(Items listed in a dataset)
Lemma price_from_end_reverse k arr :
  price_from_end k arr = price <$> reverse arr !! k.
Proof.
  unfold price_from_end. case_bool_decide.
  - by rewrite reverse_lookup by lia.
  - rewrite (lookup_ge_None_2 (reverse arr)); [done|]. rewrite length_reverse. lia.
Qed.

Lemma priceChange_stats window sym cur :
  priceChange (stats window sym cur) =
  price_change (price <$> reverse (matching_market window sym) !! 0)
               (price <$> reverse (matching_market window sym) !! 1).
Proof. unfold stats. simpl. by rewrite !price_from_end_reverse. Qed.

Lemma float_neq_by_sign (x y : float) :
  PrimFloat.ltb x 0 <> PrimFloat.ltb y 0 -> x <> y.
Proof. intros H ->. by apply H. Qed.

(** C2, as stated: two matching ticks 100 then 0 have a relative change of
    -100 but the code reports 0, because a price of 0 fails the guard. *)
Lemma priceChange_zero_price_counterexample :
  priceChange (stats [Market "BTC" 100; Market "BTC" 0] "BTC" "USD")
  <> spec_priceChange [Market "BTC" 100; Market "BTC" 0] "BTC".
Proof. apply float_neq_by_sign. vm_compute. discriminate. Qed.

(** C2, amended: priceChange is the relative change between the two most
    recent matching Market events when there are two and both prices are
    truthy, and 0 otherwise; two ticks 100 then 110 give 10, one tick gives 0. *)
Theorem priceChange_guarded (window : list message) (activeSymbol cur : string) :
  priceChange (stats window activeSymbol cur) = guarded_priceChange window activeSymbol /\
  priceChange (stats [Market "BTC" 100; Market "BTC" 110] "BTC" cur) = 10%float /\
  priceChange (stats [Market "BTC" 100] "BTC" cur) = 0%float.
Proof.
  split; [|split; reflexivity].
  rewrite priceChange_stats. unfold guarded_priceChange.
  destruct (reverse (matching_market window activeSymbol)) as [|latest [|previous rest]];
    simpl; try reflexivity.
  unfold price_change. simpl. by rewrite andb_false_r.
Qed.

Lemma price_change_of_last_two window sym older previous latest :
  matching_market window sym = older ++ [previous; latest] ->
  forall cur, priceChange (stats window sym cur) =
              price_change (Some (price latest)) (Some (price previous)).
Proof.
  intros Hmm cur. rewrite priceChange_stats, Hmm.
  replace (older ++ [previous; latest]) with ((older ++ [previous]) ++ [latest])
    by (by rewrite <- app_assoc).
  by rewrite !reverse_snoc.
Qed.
---
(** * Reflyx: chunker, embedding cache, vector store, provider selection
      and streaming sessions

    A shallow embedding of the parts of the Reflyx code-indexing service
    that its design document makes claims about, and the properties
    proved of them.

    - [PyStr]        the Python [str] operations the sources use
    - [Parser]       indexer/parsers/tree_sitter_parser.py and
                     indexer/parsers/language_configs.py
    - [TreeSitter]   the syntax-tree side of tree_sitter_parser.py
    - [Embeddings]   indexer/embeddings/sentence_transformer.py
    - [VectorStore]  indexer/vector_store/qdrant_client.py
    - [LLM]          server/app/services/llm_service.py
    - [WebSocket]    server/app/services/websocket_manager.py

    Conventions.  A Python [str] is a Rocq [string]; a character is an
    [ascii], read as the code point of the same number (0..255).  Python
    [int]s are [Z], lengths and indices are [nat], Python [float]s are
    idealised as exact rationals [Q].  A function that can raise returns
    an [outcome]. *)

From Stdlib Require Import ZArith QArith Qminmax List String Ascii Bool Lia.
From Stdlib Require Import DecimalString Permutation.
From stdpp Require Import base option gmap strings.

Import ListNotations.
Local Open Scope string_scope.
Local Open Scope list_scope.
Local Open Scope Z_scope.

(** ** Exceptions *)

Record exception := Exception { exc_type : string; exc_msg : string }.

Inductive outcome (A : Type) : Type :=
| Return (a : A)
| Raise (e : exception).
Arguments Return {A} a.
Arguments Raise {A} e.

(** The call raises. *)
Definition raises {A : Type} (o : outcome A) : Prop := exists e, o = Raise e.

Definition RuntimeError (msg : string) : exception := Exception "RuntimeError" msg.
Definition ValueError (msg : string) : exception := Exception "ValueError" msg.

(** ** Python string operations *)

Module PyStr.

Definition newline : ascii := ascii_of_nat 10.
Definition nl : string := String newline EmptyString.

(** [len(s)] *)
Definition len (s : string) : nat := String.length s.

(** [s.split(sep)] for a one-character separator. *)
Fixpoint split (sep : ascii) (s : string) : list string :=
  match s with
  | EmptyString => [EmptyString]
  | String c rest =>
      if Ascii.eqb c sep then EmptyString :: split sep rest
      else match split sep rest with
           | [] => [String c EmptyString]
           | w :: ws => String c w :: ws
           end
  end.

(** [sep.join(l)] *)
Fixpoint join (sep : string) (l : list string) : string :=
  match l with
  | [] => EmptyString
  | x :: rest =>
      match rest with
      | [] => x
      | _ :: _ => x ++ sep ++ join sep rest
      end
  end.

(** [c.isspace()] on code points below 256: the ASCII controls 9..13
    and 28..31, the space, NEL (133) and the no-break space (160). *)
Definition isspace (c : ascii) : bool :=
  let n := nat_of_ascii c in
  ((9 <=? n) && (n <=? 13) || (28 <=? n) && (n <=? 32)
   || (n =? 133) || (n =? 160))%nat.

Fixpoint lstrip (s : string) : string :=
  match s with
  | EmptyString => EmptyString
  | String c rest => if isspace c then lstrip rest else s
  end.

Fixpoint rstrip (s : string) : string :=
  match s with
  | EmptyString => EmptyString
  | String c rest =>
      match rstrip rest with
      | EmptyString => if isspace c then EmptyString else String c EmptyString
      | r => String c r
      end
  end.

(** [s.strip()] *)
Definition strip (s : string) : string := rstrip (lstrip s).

● Task description
Given the records above, restate word for word only the lines starting at the one with "(** C2, amended: priceChange" and ending at the one with "by (by rewrite <- app_assoc).".

● Problem solution
(** C2, amended: priceChange is the relative change between the two most
    recent matching Market events when there are two and both prices are
    truthy, and 0 otherwise; two ticks 100 then 110 give 10, one tick gives 0. *)
Theorem priceChange_guarded (window : list message) (activeSymbol cur : string) :
  priceChange (stats window activeSymbol cur) = guarded_priceChange window activeSymbol /\
  priceChange (stats [Market "BTC" 100; Market "BTC" 110] "BTC" cur) = 10%float /\
  priceChange (stats [Market "BTC" 100] "BTC" cur) = 0%float.
Proof.
  split; [|split; reflexivity].
  rewrite priceChange_stats. unfold guarded_priceChange.
  destruct (reverse (matching_market window activeSymbol)) as [|latest [|previous rest]];
    simpl; try reflexivity.
  unfold price_change. simpl. by rewrite andb_false_r.
Qed.

Lemma price_change_of_last_two window sym older previous latest :
  matching_market window sym = older ++ [previous; latest] ->
  forall cur, priceChange (stats window sym cur) =
              price_change (Some (price latest)) (Some (price previous)).
Proof.
  intros Hmm cur. rewrite priceChange_stats, Hmm.
  replace (older ++ [previous; latest]) with ((older ++ [previous]) ++ [latest])
    by (by rewrite <- app_assoc).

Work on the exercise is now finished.